**DATA TO EXAMINE**:
__________

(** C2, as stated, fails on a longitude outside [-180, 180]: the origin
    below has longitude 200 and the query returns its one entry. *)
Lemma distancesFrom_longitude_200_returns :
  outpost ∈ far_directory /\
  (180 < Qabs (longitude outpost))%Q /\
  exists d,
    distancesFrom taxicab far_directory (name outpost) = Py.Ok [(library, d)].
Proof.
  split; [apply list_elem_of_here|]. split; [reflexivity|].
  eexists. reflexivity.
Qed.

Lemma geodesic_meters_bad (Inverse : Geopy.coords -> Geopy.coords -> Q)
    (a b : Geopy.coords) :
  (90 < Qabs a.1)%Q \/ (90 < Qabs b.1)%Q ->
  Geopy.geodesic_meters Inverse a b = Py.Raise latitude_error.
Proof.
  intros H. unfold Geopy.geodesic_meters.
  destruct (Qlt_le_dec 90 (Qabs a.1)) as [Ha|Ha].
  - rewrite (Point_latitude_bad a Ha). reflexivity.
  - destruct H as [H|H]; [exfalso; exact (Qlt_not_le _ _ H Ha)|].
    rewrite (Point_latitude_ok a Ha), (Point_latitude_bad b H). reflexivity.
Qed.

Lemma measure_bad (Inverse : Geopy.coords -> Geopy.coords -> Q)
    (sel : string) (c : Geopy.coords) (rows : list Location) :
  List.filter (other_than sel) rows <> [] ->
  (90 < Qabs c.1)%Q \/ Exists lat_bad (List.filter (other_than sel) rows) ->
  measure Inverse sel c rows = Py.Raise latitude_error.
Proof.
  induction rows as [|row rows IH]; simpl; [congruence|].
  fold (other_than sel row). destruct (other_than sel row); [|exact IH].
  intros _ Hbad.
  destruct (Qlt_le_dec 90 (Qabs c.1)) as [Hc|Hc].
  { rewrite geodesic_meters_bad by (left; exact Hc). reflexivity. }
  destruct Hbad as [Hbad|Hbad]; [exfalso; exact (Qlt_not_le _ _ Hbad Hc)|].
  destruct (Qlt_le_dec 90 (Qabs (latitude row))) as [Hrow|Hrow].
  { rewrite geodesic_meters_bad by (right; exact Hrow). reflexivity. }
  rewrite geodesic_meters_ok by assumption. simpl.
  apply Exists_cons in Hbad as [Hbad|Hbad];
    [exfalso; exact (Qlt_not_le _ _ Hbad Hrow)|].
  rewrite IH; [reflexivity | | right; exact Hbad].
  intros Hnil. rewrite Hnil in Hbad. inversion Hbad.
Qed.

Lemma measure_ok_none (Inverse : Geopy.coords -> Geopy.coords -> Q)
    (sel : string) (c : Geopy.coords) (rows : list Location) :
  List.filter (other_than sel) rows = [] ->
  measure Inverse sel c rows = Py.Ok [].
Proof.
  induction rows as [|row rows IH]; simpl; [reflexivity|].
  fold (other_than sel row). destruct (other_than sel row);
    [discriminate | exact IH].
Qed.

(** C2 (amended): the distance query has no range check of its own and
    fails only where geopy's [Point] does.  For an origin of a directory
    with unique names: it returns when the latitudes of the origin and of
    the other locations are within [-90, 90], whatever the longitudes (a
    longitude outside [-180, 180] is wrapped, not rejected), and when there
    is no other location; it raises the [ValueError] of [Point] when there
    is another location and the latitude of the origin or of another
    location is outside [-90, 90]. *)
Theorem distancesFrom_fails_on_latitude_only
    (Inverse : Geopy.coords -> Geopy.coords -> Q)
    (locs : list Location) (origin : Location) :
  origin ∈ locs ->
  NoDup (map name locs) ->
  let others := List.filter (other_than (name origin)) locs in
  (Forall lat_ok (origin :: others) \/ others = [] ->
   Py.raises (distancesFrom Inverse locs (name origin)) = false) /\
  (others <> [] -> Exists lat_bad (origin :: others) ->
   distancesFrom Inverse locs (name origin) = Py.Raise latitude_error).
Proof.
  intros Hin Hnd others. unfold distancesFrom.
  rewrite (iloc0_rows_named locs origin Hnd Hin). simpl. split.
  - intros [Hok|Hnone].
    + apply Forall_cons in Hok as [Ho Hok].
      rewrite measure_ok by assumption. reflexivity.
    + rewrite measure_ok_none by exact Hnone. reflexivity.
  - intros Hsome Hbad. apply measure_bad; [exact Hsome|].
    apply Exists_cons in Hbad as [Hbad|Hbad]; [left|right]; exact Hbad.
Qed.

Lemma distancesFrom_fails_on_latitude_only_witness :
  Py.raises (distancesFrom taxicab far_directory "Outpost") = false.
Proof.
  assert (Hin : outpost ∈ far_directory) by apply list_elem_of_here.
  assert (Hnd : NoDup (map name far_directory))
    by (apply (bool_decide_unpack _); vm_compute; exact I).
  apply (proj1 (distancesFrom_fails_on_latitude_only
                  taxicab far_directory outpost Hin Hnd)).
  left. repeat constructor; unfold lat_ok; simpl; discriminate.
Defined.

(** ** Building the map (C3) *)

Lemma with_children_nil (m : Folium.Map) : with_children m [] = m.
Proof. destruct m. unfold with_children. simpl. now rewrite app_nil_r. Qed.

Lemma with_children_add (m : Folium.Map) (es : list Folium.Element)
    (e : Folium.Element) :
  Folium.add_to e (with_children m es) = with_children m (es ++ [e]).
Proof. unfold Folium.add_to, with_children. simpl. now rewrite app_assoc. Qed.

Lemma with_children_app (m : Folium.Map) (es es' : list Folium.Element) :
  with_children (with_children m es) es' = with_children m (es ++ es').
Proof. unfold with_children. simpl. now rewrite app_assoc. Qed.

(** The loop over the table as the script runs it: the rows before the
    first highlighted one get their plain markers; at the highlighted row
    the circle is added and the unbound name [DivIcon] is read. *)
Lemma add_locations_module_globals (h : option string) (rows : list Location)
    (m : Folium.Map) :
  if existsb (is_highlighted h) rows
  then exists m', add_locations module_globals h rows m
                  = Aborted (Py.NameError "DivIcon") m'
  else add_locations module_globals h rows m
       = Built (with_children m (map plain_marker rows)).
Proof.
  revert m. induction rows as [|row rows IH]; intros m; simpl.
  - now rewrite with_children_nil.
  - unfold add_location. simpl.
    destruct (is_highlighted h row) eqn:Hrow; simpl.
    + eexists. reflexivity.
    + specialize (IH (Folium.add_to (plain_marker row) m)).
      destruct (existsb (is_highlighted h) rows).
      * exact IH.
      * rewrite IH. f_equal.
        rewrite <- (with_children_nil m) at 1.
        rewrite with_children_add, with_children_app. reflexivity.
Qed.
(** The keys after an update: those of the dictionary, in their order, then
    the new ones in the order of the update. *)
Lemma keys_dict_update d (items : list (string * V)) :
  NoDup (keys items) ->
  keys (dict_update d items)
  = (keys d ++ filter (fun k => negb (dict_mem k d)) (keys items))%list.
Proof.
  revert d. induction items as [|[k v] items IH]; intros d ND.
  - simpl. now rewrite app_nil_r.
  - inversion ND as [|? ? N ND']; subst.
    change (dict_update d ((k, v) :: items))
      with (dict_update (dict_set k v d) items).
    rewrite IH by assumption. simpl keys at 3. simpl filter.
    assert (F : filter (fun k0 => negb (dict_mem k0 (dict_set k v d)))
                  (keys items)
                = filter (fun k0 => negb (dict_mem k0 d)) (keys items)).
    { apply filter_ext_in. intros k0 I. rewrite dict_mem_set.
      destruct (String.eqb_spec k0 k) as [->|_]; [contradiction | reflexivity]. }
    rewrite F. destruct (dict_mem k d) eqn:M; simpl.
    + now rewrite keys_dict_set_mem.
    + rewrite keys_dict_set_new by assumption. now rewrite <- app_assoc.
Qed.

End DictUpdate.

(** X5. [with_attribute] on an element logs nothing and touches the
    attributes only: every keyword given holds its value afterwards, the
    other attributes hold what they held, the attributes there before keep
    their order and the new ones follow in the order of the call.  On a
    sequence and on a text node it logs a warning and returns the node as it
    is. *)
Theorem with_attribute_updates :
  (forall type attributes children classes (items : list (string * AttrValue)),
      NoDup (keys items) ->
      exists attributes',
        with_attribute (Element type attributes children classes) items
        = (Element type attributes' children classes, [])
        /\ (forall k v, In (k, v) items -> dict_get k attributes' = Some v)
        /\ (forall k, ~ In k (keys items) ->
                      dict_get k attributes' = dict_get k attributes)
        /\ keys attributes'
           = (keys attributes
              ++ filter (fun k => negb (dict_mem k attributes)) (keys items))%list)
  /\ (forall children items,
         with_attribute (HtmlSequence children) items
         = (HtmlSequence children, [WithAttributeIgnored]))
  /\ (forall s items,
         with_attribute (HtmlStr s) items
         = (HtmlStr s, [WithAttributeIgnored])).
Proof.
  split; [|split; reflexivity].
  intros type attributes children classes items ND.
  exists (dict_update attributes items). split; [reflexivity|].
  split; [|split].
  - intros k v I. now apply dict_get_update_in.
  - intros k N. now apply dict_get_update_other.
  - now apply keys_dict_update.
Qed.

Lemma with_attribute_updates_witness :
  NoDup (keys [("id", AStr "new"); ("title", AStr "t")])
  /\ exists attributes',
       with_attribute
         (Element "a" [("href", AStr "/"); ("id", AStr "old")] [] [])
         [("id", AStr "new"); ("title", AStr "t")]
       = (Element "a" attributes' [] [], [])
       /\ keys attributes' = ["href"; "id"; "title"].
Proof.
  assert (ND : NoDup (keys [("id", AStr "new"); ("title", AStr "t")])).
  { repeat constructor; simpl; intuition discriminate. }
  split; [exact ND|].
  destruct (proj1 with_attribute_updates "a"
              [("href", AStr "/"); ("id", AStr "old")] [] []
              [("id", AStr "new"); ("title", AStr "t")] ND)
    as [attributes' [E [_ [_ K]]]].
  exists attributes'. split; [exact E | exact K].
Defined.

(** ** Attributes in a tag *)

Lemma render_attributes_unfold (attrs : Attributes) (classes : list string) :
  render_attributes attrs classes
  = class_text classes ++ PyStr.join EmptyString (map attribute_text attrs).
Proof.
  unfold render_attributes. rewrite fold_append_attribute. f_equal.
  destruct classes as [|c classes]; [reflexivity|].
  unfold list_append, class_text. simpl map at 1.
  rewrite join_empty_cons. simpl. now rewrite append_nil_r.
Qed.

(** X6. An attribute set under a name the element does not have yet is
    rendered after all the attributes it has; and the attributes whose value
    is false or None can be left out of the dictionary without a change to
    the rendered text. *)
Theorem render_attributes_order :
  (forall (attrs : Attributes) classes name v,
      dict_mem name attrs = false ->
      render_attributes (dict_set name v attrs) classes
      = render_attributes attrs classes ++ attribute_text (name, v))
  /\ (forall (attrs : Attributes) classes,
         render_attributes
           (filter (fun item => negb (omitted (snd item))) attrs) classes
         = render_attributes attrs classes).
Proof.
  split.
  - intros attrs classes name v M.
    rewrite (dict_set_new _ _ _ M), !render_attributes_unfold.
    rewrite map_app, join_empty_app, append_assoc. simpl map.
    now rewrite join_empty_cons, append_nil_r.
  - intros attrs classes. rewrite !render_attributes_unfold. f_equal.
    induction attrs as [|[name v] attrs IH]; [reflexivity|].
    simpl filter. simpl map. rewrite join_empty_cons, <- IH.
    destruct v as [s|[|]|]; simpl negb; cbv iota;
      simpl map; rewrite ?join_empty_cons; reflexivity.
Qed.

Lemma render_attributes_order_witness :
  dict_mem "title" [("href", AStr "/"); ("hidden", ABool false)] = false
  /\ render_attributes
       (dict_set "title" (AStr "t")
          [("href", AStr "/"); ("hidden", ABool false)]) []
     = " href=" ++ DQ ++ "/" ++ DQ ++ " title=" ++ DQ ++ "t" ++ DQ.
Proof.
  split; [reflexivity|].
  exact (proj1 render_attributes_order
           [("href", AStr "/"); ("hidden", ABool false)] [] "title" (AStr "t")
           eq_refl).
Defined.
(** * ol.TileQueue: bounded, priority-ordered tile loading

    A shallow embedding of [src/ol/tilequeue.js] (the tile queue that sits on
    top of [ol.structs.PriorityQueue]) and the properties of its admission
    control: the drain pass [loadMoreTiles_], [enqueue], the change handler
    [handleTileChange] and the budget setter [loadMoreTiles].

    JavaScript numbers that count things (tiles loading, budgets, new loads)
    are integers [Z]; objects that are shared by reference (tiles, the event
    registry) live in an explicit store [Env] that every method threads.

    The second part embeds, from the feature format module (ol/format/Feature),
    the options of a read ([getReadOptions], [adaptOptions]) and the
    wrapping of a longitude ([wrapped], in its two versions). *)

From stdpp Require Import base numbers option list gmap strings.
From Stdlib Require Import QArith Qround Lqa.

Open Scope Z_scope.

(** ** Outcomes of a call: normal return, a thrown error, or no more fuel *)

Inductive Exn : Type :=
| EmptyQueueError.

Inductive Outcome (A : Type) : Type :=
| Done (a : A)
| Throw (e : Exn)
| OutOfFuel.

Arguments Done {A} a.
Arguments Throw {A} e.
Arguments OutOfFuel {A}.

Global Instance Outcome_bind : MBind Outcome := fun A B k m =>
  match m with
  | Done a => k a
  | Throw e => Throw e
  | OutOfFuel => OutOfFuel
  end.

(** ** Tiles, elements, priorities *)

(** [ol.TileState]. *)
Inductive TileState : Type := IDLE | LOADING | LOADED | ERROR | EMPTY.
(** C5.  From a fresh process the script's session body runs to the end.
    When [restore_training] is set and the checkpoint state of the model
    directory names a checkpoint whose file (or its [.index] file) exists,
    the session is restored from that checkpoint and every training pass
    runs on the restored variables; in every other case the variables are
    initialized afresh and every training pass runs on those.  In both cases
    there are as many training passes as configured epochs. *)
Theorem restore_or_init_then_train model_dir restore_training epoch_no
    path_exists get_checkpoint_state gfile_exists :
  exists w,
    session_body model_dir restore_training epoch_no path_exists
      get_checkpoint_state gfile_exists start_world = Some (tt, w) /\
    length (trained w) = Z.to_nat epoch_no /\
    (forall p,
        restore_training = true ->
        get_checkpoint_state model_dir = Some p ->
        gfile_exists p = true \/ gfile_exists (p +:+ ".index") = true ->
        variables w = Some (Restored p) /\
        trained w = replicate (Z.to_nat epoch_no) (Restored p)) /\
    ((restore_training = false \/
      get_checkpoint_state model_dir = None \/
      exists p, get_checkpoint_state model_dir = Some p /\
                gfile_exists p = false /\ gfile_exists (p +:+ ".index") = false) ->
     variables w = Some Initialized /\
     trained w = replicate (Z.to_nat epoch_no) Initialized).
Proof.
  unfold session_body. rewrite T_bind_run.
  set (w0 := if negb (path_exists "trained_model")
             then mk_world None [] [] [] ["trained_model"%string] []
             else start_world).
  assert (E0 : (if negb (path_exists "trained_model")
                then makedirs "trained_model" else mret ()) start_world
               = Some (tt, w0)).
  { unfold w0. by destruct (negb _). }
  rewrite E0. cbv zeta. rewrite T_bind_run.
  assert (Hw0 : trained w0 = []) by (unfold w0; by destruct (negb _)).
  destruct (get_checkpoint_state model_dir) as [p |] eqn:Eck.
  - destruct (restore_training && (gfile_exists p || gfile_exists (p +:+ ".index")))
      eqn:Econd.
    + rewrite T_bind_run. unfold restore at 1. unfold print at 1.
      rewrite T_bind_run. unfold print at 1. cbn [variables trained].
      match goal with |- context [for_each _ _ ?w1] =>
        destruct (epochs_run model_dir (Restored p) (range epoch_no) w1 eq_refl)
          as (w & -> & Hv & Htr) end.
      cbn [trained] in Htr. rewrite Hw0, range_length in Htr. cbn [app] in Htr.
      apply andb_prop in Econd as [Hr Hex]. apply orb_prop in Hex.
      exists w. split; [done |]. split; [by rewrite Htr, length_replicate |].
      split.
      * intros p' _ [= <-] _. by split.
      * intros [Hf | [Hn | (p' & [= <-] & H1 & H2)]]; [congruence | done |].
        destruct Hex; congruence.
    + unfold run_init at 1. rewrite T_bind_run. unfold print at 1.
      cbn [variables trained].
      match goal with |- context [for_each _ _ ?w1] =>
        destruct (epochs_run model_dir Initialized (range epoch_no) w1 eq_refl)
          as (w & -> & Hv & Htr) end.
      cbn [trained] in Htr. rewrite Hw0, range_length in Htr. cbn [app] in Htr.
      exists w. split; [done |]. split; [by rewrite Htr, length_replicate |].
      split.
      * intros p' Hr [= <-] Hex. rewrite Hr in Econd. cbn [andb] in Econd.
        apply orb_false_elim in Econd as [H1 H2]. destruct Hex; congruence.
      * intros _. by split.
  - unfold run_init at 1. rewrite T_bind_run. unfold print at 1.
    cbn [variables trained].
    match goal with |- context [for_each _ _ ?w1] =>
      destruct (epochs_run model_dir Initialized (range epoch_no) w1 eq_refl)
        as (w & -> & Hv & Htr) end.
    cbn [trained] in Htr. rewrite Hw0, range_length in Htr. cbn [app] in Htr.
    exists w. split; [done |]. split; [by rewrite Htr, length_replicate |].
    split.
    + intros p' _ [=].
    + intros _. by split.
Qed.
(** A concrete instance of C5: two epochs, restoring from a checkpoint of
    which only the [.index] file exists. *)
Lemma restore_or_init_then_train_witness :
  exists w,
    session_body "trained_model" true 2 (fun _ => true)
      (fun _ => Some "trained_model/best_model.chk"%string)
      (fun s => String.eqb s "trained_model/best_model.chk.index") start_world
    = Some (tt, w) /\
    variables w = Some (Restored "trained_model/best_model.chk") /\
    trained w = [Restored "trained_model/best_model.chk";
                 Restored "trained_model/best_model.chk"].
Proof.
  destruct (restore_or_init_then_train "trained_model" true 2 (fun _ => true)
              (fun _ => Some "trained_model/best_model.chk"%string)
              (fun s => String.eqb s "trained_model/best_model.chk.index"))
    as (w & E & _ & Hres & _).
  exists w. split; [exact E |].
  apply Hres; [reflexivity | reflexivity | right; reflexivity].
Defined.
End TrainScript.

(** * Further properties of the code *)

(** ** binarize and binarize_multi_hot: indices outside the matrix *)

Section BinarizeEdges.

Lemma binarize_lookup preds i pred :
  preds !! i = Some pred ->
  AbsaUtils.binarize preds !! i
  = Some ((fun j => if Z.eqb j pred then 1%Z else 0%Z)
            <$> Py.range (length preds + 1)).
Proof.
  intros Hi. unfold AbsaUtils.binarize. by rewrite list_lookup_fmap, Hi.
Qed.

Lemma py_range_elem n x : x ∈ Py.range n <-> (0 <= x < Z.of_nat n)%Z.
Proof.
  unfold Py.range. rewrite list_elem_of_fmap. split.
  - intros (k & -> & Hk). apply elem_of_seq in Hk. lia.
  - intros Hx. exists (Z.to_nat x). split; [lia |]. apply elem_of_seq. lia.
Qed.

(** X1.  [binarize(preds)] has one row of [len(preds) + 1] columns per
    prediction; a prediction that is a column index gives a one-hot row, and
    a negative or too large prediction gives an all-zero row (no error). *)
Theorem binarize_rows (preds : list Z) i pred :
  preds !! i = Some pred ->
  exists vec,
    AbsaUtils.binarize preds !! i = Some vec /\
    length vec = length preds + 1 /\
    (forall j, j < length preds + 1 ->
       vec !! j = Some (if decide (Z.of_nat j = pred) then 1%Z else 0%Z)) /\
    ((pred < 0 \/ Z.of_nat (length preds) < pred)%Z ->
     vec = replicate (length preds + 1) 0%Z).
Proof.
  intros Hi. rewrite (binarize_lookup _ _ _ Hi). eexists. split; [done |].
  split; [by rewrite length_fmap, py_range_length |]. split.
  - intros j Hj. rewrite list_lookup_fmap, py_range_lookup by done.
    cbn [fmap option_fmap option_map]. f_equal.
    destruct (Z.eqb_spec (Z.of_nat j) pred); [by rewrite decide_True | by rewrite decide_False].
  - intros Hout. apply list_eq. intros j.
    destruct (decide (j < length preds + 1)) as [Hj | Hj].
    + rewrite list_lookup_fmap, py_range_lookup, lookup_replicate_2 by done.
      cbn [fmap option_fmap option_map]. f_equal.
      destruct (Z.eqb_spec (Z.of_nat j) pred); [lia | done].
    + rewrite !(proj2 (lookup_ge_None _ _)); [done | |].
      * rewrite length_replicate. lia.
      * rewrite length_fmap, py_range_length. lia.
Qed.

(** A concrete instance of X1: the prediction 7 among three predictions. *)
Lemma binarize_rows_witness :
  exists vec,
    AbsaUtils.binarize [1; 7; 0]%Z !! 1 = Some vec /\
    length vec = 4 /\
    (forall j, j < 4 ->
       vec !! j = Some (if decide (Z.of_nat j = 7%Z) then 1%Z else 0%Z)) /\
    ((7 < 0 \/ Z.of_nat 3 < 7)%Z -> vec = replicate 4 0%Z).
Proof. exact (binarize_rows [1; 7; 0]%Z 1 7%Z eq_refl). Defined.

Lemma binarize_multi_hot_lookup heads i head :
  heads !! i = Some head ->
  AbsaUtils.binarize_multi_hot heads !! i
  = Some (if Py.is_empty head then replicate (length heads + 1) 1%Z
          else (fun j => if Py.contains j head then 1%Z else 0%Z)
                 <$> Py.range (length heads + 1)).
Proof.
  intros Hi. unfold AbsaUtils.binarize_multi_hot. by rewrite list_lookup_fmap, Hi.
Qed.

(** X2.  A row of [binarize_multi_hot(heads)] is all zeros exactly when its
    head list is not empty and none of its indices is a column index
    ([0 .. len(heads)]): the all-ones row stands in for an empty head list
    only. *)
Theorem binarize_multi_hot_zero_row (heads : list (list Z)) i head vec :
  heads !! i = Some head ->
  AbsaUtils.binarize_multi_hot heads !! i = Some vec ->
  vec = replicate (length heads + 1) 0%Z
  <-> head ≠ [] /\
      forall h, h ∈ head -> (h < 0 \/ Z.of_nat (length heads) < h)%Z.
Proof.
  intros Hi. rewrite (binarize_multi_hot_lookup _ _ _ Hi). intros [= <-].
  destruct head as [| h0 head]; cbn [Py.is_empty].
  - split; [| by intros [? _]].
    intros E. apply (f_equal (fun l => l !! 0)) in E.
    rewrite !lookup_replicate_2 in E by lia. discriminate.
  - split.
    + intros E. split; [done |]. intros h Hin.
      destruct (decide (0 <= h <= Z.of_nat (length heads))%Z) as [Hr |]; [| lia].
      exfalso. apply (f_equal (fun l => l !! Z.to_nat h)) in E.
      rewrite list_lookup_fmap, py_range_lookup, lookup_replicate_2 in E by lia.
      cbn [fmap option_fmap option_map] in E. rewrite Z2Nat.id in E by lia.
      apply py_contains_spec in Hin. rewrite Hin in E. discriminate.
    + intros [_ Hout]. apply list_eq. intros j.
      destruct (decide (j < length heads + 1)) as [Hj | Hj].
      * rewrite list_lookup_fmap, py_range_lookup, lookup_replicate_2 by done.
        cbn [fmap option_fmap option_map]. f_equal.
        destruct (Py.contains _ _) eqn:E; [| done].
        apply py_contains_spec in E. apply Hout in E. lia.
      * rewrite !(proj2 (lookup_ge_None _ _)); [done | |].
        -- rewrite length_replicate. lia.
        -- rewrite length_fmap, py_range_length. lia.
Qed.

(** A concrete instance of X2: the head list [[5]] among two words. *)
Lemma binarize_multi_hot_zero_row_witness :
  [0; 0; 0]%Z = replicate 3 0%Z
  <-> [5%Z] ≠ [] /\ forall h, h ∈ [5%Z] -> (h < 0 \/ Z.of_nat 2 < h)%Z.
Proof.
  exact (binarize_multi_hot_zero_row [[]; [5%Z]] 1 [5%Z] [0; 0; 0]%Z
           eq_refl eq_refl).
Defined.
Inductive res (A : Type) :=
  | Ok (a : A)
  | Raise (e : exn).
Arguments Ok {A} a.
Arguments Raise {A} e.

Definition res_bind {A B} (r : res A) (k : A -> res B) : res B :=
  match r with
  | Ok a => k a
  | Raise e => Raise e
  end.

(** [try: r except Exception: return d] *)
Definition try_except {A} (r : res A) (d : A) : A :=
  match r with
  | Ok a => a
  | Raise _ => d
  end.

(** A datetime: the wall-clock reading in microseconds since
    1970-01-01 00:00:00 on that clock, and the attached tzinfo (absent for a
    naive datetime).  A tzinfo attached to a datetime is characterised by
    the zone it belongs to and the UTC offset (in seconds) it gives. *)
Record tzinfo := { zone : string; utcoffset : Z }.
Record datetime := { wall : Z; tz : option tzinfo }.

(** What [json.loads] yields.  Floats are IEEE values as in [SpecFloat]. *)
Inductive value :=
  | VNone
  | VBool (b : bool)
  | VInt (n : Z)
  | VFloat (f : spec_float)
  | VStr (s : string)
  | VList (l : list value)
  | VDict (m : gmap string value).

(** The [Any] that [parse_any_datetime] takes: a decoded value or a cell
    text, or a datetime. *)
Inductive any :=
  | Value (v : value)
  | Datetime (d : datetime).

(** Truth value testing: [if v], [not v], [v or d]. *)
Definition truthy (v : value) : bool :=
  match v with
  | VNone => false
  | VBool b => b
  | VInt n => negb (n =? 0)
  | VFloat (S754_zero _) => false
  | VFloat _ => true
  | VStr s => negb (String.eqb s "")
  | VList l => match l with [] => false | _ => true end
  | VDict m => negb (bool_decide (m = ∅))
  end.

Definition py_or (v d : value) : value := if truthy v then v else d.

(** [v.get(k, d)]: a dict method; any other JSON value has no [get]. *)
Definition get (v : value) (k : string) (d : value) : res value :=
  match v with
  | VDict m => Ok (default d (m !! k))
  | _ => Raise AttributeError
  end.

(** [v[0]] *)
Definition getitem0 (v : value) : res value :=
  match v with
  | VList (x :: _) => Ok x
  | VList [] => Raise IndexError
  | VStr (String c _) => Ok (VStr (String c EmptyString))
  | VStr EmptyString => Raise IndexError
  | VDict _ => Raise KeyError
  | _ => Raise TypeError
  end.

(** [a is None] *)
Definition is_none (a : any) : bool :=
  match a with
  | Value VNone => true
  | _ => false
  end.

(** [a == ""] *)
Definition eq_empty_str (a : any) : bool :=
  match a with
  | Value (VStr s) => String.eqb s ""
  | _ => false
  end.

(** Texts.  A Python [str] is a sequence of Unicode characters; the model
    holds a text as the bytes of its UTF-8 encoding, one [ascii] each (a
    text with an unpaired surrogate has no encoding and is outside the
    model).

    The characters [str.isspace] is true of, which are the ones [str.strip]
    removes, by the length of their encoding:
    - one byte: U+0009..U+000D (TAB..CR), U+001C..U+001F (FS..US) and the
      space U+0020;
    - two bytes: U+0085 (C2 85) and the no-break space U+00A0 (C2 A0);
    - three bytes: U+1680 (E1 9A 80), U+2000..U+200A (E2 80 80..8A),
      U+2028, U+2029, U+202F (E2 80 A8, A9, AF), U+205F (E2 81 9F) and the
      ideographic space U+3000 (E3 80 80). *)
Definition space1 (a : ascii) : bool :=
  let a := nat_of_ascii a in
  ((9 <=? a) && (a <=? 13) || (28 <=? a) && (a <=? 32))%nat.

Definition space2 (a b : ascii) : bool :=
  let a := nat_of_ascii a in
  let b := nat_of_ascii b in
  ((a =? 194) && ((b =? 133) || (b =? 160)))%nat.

__________

**AIM OF THE TASK**:
Copy out the lines of the records above in which the string "eexists" appears.

**WRITTEN RESPONSE**:
  eexists. reflexivity.
    + eexists. reflexivity.
  intros Hi. rewrite (binarize_lookup _ _ _ Hi). eexists. split; [done |].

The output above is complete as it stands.